Actually I was made aware of SandboxIE through a podcast years ago from Gibson - grc.com and have been showing people this technology ever since (IT Consultant).
I just found this quote in an Ars Technica article about the CrytoLocker 2.0 reverse engineering discoveries:
http://bit.ly/1aKC5ya
Cloaking enabled
The installation components of CryptoWall 2.0 are cloaked by multiple levels of encryption, with three distinct stages of installation each using a different encryption method to disguise the components installed. And like many modern pieces of malware, CryptoWall 2.0 has a virtual machine check in its code that disables the attack when the malware is installed within a virtual instance—in part to prevent security researchers from isolating and analyzing its behavior.

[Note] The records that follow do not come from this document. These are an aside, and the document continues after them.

(** * Park-Net parking lottery: a shallow embedding of
      [app/modules/sorteo/service.py] and the properties of its allocation
      engine.

    The development follows the source module by module: the Python
    built-ins the service relies on ([int], [str.split], zero-padded
    f-strings, [list.sort], [itertools.groupby], [random.shuffle]), the
    pydantic models, the generic repository of [app/shared/repository.py],
    and finally [LotteryService] itself. *)

From Stdlib Require Import ZArith String Ascii List Decimal DecimalString DecimalN.
From Stdlib Require Import Permutation Sorted Lia.
From stdpp Require Import base option list gmap sets strings.

Local Open Scope string_scope.
Local Open Scope list_scope.
Local Open Scope Z_scope.

(** ** Python built-ins *)

Module Py.

(** Decimal digits of a natural number, as [str(n)] prints them. *)
Definition digits (n : N) : string := NilEmpty.string_of_uint (N.to_uint n).

Fixpoint zeros (k : nat) : string :=
  match k with
  | O => ""
  | S k' => String "0" (zeros k')
  end.

(** Left padding with ["0"] up to [width] characters. *)
Definition zfill (width : nat) (s : string) : string :=
  zeros (width - String.length s) +:+ s.

(** [f"{n:0{width}d}"]: sign-aware zero padding, the sign counts in the
    width. *)
Definition format_0d (width : nat) (n : Z) : string :=
  if n <? 0
  then String "-" (zfill (width - 1) (digits (Z.to_N (- n))))
  else zfill width (digits (Z.to_N n)).

(** [int(s)] on a non-empty string of ASCII decimal digits, the form the
    two halves of a period written as [YYYY-MM] have.  Every other string
    gives [None]: Python raises [ValueError] on most of them, and reads a
    few more (signs, surrounding blanks, underscores, decimal digits of
    other scripts), which the development leaves out. *)
Definition int (s : string) : option Z :=
  match s with
  | "" => None
  | _ => (fun d => Z.of_N (N.of_uint d)) <$> NilEmpty.uint_of_string s
  end.

(** [s.split(sep)] for a one-character separator. *)
Fixpoint split (sep : ascii) (s : string) : list string :=
  match s with
  | "" => [""]
  | String c rest =>
      if Ascii.eqb c sep then "" :: split sep rest
      else match split sep rest with
           | [] => [String c ""]
           | h :: t => String c h :: t
           end
  end.

(** [range(n)]: empty when [n <= 0]. *)
Definition range (n : Z) : list Z := Z.of_nat <$> seq 0 (Z.to_nat n).

(** Truth value of an [Optional[str]]: [None] and the empty string are
    falsy. *)
Definition truthy (o : option string) : bool :=
  match o with
  | Some (String _ _) => true
  | _ => false
  end.

(** *** [list.sort(key=..., reverse=True)]: a stable sort, descending in the
    key; elements with equal keys keep their relative order. *)
Section Sort.
Context {A : Type} (key : A → Z).

Fixpoint insert_desc (x : A) (l : list A) : list A :=
  match l with
  | [] => [x]
  | y :: l' => if key x <? key y then y :: insert_desc x l' else x :: y :: l'
  end.

Definition sort_desc (l : list A) : list A := foldr insert_desc [] l.

(** *** [itertools.groupby(l, key)]: maximal runs of consecutive elements
    with the same key. *)
Fixpoint groupby (l : list A) : list (Z * list A) :=
  match l with
  | [] => []
  | x :: l' =>
      match groupby l' with
      | (k, g) :: gs =>
          if key x =? k then (k, x :: g) :: gs
          else (key x, [x]) :: (k, g) :: gs
      | [] => [(key x, [x])]
      end
  end.
End Sort.

(** *** [random.shuffle]

    The generator state is the sequence of raw draws still to come;
    [randbelow n] consumes one draw and reduces it into [0, n). *)
Definition Random := list nat.

Definition randbelow (n : nat) (g : Random) : nat * Random :=
  match g with
  | [] => (O, [])
  | r :: g' => (r `mod` n, g')%nat
  end.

The VM checker code, in the first stage of CryptoWall’s dropper sequence, checks the system for running processes, searching for VMware and VirtualBox services or the Sandboxie application partitioning library. If the coast is clear, the code does some best practices-based memory handling to release memory used in the initial drop mode, then launches another dropper disguised as a Windows Explorer process.

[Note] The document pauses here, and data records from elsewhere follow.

(** * Local cron operations: a shallow embedding of [cron/local-ops.ts]

    The file models the job collection of the scheduler, the operations the
    local (file based) mode exposes on it, and the properties the
    specification states about them.

    Conventions of the embedding.
    - Times and durations are integers ([Z], milliseconds).  [Date.now ()] is
      an explicit argument of every operation that reads the clock.
    - An optional property ([x?: T]) is an [option]; [undefined] is [None].
    - The persisted document is the list of its jobs.  An operation is a
      function from the collection it loaded to its result and to what it
      saved, if it saved at all.
    - [computeNextRunAtMs] lives in [./schedule.js], which is not part of
      the inspected sources: the operations take it as a parameter, and a
      separate definition follows the specification's description of it.
    - A [try { ... } catch (err)] around an operation turns an exception into
      the result [{ ok: false, error: String(err) }]; the evaluator is the
      only modelled source of exceptions. *)

From Stdlib Require Import ZArith Lia Sorted.
From stdpp Require Import base numbers strings option list gmap.

Local Open Scope Z_scope.

(** ** Data model *)

(** Modelled from the spec: the declarations of [./types.js] are missing.
    Section 3 gives the schedule as the tagged variant [at{atMs}],
    [every{intervalMs, anchorMs}], [cron{expression, timezone}]. *)
Inductive CronSchedule : Type :=
  | At (atMs : Z)
  | Every (intervalMs anchorMs : Z)
  | Cron (expression timezone : string).

Inductive RunStatus : Type := StatusOk | StatusError | StatusSkipped.

(** The [agentTurn] variant of a payload; [message] is its only required
    sub-field. *)
Record AgentTurn : Type := mkAgentTurn {
  message : string;
  model : option string;
  thinking : option string;
  timeoutSeconds : option Z;
  deliver : option bool;
  channel : option string;
  to : option string;
  bestEffortDeliver : option bool
}.

Inductive CronPayload : Type :=
  | SystemEvent (text : string)
  | AgentTurnPayload (turn : AgentTurn).

(** A payload patch names its variant; every sub-field is optional. *)
Record AgentTurnPatch : Type := mkAgentTurnPatch {
  patch_message : option string;
  patch_model : option string;
  patch_thinking : option string;
  patch_timeoutSeconds : option Z;
  patch_deliver : option bool;
  patch_channel : option string;
  patch_to : option string;
  patch_bestEffortDeliver : option bool
}.

Inductive CronPayloadPatch : Type :=
  | PatchSystemEvent (text : option string)
  | PatchAgentTurn (turn : AgentTurnPatch).

Record CronJobState : Type := mkState {
  nextRunAtMs : option Z;
  runningAtMs : option Z;
  lastRunAtMs : option Z;
  lastStatus : option RunStatus;
  lastError : option string;
  lastDurationMs : option Z
}.

(** [Partial<CronJobState>].  A key of a JavaScript object is absent
    ([None]) or present; a present key holds a value or [undefined]
    ([Some None]).  The distinction matters for an object spread, which
    copies every present key. *)
Record PartialState : Type := mkPartialState {
  ps_nextRunAtMs : option (option Z);
  ps_runningAtMs : option (option Z);
  ps_lastRunAtMs : option (option Z);
  ps_lastStatus : option (option RunStatus);
  ps_lastError : option (option string);
  ps_lastDurationMs : option (option Z)
}.

(** A stored job.  [enabled] is [None] in a job that [addJob] built from an
    input without the key: the spread [...input] copies no [enabled]. *)
Record CronJob : Type := mkJob {
  id : string;
  name : string;
  description : option string;
  enabled : option bool;
  schedule : CronSchedule;
  payload : CronPayload;
  deleteAfterRun : option bool;
  sessionTarget : string;
  wakeMode : string;
  agentId : option string;
  isolation : option string;
  createdAtMs : Z;
  updatedAtMs : Z;
  state : CronJobState
}.

(** [CronJobCreate]: a job without [id], [createdAtMs], [updatedAtMs], and
    with an optional partial [state].  The operations accept an input
    without [enabled]: [addJob] tests [input.enabled !== false]. *)
Record CronJobCreate : Type := mkCreate {
  input_name : string;
  input_description : option string;
  input_enabled : option bool;
  input_schedule : CronSchedule;
  input_payload : CronPayload;
  input_deleteAfterRun : option bool;
  input_sessionTarget : string;
  input_wakeMode : string;
  input_agentId : option string;
  input_isolation : option string;
  input_state : option PartialState
}.

(** [CronJobPatch]: every field optional, the payload as a payload patch. *)
Record CronJobPatch : Type := mkPatch {
  patch_name : option string;
  patch_description : option string;
  patch_enabled : option bool;
  patch_schedule : option CronSchedule;
  patch_sessionTarget : option string;
  patch_wakeMode : option string;
  patch_agentId : option string;
  patch_deleteAfterRun : option bool;
  patch_isolation : option string;
  patch_payload : option CronPayloadPatch;
  patch_state : option PartialState
}.

(** [{ status, error?, durationMs }], the argument of [markJobCompleted]. *)
Record RunResult : Type := mkResult {
  status : RunStatus;
  error : option string;
  durationMs : Z
}.

(** [LocalCronResult<T>]. *)
Inductive LocalCronResult (T : Type) : Type :=
  | Ok (data : T)
  | Failure (err : string).
Arguments Ok {T} data.
Arguments Failure {T} err.

(** What a call of the evaluator does: it returns or it throws;
    [Threw e] carries [String(err)]. *)
Inductive Outcome (A : Type) : Type :=
  | Returned (v : A)
  | Threw (err : string).
Arguments Returned {A} v.
Arguments Threw {A} err.

#[global] Instance RunStatus_eq_dec : EqDecision RunStatus.
Proof. solve_decision. Defined.
#[global] Instance CronSchedule_eq_dec : EqDecision CronSchedule.
Proof. solve_decision. Defined.
#[global] Instance AgentTurn_eq_dec : EqDecision AgentTurn.
Proof. solve_decision. Defined.
#[global] Instance CronPayload_eq_dec : EqDecision CronPayload.
Proof. solve_decision. Defined.
#[global] Instance CronJobState_eq_dec : EqDecision CronJobState.
Proof. solve_decision. Defined.
#[global] Instance CronJob_eq_dec : EqDecision CronJob.
Proof. solve_decision. Defined.

(** The collection a store document holds, [store.jobs]. *)
Abbreviation Jobs := (list CronJob).

(** An operation: from the loaded collection to the result and to the
    collection handed to [saveCronStore] ([None] when nothing is saved). *)
Definition Operation (T : Type) : Type := Jobs -> LocalCronResult T * option Jobs.

(** Modelled from the spec: [loadCronStore] and [saveCronStore] of
    [./store.js] are missing.  By section 4.2 a load returns the whole
    collection last saved and a save replaces it as a whole; so the document
    after an operation ran alone on [file] is what it saved, or [file]. *)
Definition stored {T} (op : Operation T) (file : Jobs) : Jobs :=
  default file (op file).2.

Definition result {T} (op : Operation T) (file : Jobs) : LocalCronResult T :=
  (op file).1.

(** ** JavaScript idioms *)

(** [if (x)] on [number | undefined]: [undefined] and [0] are falsy. *)
Definition truthy (x : option Z) : bool :=
  match x with
  | Some v => negb (v =? 0)
  | None => false
  end.

(** [if (x)] on [boolean | undefined]. *)
Definition truthyBool (x : option bool) : bool :=
  match x with
  | Some b => b
  | None => false
  end.

(** [x !== false] on [boolean | undefined]. *)
Definition notFalse (x : option bool) : bool :=
  match x with
  | Some false => false
  | _ => true
  end.

(** [a ?? b] where [b] may itself be [undefined]. *)
Definition nullish {A} (a b : option A) : option A :=
  match a with
  | Some v => Some v
  | None => b
  end.

(** [if (p !== undefined) field = p] for a key of a partial object. *)
Definition assignDefined {A} (p : option (option A)) (field : option A) : option A :=
  match p with
  | Some (Some v) => Some v
  | _ => field
  end.

(** The value a key gets from [{ key: computed, ...partial }]. *)
Definition spreadOver {A} (computed : option A) (p : option (option A)) : option A :=
  match p with
  | Some v => v
  | None => computed
  end.

(** [jobs.findIndex((j) => j.id === id)] together with [jobs[index]]. *)
Definition findIndex (jobId : string) (jobs : Jobs) : option (nat * CronJob) :=
  list_find (fun j => id j = jobId) jobs.

(** [jobs.filter((j) => j.id !== id)]. *)
Definition withoutId (jobId : string) (jobs : Jobs) : Jobs :=
  filter (fun j => id j <> jobId) jobs.

Definition notFound {T} (jobId : string) : LocalCronResult T :=
  Failure ("Job not found: " +:+ jobId).

(** [try { ... } catch (err) { return { ok: false, error: String(err) } }]:
    nothing was saved when the body threw before its [saveCronStore]. *)
#[global] Instance Outcome_ret : MRet Outcome := fun _ v => Returned v.
#[global] Instance Outcome_bind : MBind Outcome := fun _ _ k m =>
  match m with
  | Returned v => k v
  | Threw e => Threw e
  end.

Definition tryCatch {T} (body : Outcome (LocalCronResult T * option Jobs))
  : LocalCronResult T * option Jobs :=
  match body with
  | Returned r => r
  | Threw e => (Failure e, None)
  end.

Definition isDefined {A} (x : option A) : bool :=
  match x with
  | Some _ => true
  | None => false
  end.

(** ** Field updates of a job *)

Definition setNextRunAtMs (next : option Z) (st : CronJobState) : CronJobState :=
  {| nextRunAtMs := next;
     runningAtMs := runningAtMs st;
     lastRunAtMs := lastRunAtMs st;
     lastStatus := lastStatus st;
     lastError := lastError st;
     lastDurationMs := lastDurationMs st |}.

Definition setState (st : CronJobState) (job : CronJob) : CronJob :=
  {| id := id job;
     name := name job;
     description := description job;
     enabled := enabled job;
     schedule := schedule job;
     payload := payload job;
     deleteAfterRun := deleteAfterRun job;
     sessionTarget := sessionTarget job;
     wakeMode := wakeMode job;
     agentId := agentId job;
     isolation := isolation job;
     createdAtMs := createdAtMs job;
     updatedAtMs := updatedAtMs job;
     state := st |}.

(** [job.state.nextRunAtMs = next]. *)
Definition assignNextRun (next : option Z) (job : CronJob) : CronJob :=
  setState (setNextRunAtMs next (state job)) job.

(** [job.enabled = false; job.state.nextRunAtMs = undefined]. *)
Definition disableJob (job : CronJob) : CronJob :=
  {| id := id job;
     name := name job;
     description := description job;
     enabled := Some false;
     schedule := schedule job;
     payload := payload job;
     deleteAfterRun := deleteAfterRun job;
     sessionTarget := sessionTarget job;
     wakeMode := wakeMode job;
     agentId := agentId job;
     isolation := isolation job;
     createdAtMs := createdAtMs job;
     updatedAtMs := updatedAtMs job;
     state := setNextRunAtMs None (state job) |}.

(** The state [{ nextRunAtMs: computed, ...input.state }] of a new job. *)
Definition initialState (computed : option Z) (given : option PartialState) : CronJobState :=
  match given with
  | None => mkState computed None None None None None
  | Some p =>
      {| nextRunAtMs := spreadOver computed (ps_nextRunAtMs p);
         runningAtMs := spreadOver None (ps_runningAtMs p);
         lastRunAtMs := spreadOver None (ps_lastRunAtMs p);
         lastStatus := spreadOver None (ps_lastStatus p);
         lastError := spreadOver None (ps_lastError p);
         lastDurationMs := spreadOver None (ps_lastDurationMs p) |}
  end.

(** The block [if (patch.state) { ... }] of [updateJob]. *)
Definition patchState (given : option PartialState) (st : CronJobState) : CronJobState :=
  match given with
  | None => st
  | Some p =>
      {| nextRunAtMs := assignDefined (ps_nextRunAtMs p) (nextRunAtMs st);
         runningAtMs := assignDefined (ps_runningAtMs p) (runningAtMs st);
         lastRunAtMs := assignDefined (ps_lastRunAtMs p) (lastRunAtMs st);
         lastStatus := assignDefined (ps_lastStatus p) (lastStatus st);
         lastError := assignDefined (ps_lastError p) (lastError st);
         lastDurationMs := assignDefined (ps_lastDurationMs p) (lastDurationMs st) |}
  end.

(** [job.payload.kind === "agentTurn" ? job.payload : {}]. *)
Definition existingTurn (old : CronPayload) : option AgentTurn :=
  match old with
  | AgentTurnPayload turn => Some turn
  | SystemEvent _ => None
  end.

(** The block [if (patch.payload) { ... }] of [updateJob]. *)
Definition patchPayload (given : option CronPayloadPatch) (old : CronPayload) : CronPayload :=
  match given with
  | None => old
  | Some (PatchSystemEvent text) =>
      SystemEvent
        (default (match old with SystemEvent t => t | AgentTurnPayload _ => "" end) text)
  | Some (PatchAgentTurn p) =>
      let existing := existingTurn old in
      AgentTurnPayload
        {| message := default (default "" (message <$> existing)) (patch_message p);
           model := nullish (patch_model p) (existing ≫= model);
           thinking := nullish (patch_thinking p) (existing ≫= thinking);
           timeoutSeconds := nullish (patch_timeoutSeconds p) (existing ≫= timeoutSeconds);
           deliver := nullish (patch_deliver p) (existing ≫= deliver);
           channel := nullish (patch_channel p) (existing ≫= channel);
           to := nullish (patch_to p) (existing ≫= to);
           bestEffortDeliver :=
             nullish (patch_bestEffortDeliver p) (existing ≫= bestEffortDeliver) |}
  end.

with more information about the breakdown here:
https://blogs.cisco.com/security/talos/cryptowall-2
The comments are also insightful - one comment on the Cisco blog mentions the fact that they check snort.org for "Cryptolocker 2.0" , but I suppose you can also search for snort SID's are 32521 & 31223 (this ID list will probably grow over time.)

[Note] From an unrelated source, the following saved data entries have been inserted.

(** * The in-page chat widget of [browser_extension/content.js]

    A shallow embedding of the content script: name cleaning and identity
    detection, the drag handlers, the message channel, the renderer's
    escaping and the paste handler, with the properties the specification
    states about them. *)

From Stdlib Require Import List NArith ZArith Lia Bool String Ascii.
Import ListNotations.

(** ** JavaScript strings

    A JavaScript string is a sequence of UTF-16 code units.  The string
    builtins the script uses ([trim], [includes], [split], [toLowerCase])
    are modelled on code units, as ECMAScript defines them. *)
Module JsString.

Definition jsstring := list N.

(** A string literal of the source (ASCII only). *)
Definition js (s : string) : jsstring :=
  map N_of_ascii (list_ascii_of_string s).
Arguments js s%_string.

Definition isEmpty (s : jsstring) : bool :=
  match s with [] => true | _ => false end.

(** [x || y] on strings: the empty string is falsy. *)
Definition orElse (x y : jsstring) : jsstring :=
  if isEmpty x then y else x.

Fixpoint eqs (a b : jsstring) : bool :=
  match a, b with
  | [], [] => true
  | x :: a', y :: b' => N.eqb x y && eqs a' b'
  | _, _ => false
  end.

(** WhiteSpace and LineTerminator code points, the set [String.prototype.trim]
    strips. *)
Definition isWhite (c : N) : bool :=
  ((9 <=? c) && (c <=? 13) || (c =? 32) || (c =? 160) || (c =? 5760)
   || (8192 <=? c) && (c <=? 8202) || (c =? 8232) || (c =? 8233)
   || (c =? 8239) || (c =? 8287) || (c =? 12288) || (c =? 65279))%N.

Fixpoint trimStart (s : jsstring) : jsstring :=
  match s with
  | [] => []
  | c :: r => if isWhite c then trimStart r else s
  end.

Definition trimEnd (s : jsstring) : jsstring := rev (trimStart (rev s)).

Definition trim (s : jsstring) : jsstring := trimEnd (trimStart s).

I know it sounds a little esoteric, but I supposed you can't develop without keeping informed of ways exploits are written against your application. So just in case you guys missed this I wanted to post it. It is probably a good idea to figure out the names of the current 'checker' code snippets and the phrasing the hacker community uses and set up google alerts? RSS stuff like this Cisco blog?
Thanks for everything and keeping us safe!